Copy out each line of the material in which the word "mret" appears.

=== Begin Enclosure ===

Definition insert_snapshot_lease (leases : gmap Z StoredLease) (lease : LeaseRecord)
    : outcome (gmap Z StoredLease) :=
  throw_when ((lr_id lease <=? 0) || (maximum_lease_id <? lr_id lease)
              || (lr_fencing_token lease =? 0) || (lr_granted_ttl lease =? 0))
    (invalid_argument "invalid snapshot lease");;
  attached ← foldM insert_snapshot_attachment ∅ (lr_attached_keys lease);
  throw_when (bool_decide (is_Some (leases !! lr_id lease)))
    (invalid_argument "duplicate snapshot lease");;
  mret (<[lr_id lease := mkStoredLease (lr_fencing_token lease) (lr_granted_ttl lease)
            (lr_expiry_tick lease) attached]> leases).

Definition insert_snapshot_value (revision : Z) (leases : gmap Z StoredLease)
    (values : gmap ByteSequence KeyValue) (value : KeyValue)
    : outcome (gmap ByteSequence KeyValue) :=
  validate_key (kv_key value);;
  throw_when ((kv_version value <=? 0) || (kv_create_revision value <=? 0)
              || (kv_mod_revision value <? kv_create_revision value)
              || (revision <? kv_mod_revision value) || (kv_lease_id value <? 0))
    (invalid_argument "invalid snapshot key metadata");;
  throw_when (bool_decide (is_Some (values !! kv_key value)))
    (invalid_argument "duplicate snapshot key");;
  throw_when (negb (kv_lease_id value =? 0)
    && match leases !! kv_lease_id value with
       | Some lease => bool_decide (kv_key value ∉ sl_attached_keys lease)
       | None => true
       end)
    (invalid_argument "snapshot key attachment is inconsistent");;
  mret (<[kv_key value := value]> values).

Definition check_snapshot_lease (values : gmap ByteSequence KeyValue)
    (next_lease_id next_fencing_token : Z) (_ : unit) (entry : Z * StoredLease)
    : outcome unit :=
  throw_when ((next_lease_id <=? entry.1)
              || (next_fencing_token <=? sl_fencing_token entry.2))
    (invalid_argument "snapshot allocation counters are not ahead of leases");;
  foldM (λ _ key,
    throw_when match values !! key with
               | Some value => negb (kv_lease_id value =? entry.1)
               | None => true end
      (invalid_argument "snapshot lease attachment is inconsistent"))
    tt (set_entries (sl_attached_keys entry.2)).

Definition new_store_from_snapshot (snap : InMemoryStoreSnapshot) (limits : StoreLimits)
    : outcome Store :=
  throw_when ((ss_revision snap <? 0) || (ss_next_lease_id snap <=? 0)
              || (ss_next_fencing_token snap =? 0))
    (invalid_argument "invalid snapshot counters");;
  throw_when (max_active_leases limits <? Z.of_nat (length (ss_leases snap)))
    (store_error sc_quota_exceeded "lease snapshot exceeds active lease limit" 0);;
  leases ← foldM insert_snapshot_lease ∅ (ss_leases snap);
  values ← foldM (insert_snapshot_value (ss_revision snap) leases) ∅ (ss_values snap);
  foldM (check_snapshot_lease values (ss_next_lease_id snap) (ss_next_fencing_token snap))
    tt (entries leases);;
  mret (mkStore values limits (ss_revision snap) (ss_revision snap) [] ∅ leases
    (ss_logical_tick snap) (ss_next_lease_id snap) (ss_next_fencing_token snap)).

=== End Enclosure ===

EXERCISE RESULT:
  mret (<[lr_id lease := mkStoredLease (lr_fencing_token lease) (lr_granted_ttl lease)
  mret (<[kv_key value := value]> values).
  mret (mkStore values limits (ss_revision snap) (ss_revision snap) [] ∅ leases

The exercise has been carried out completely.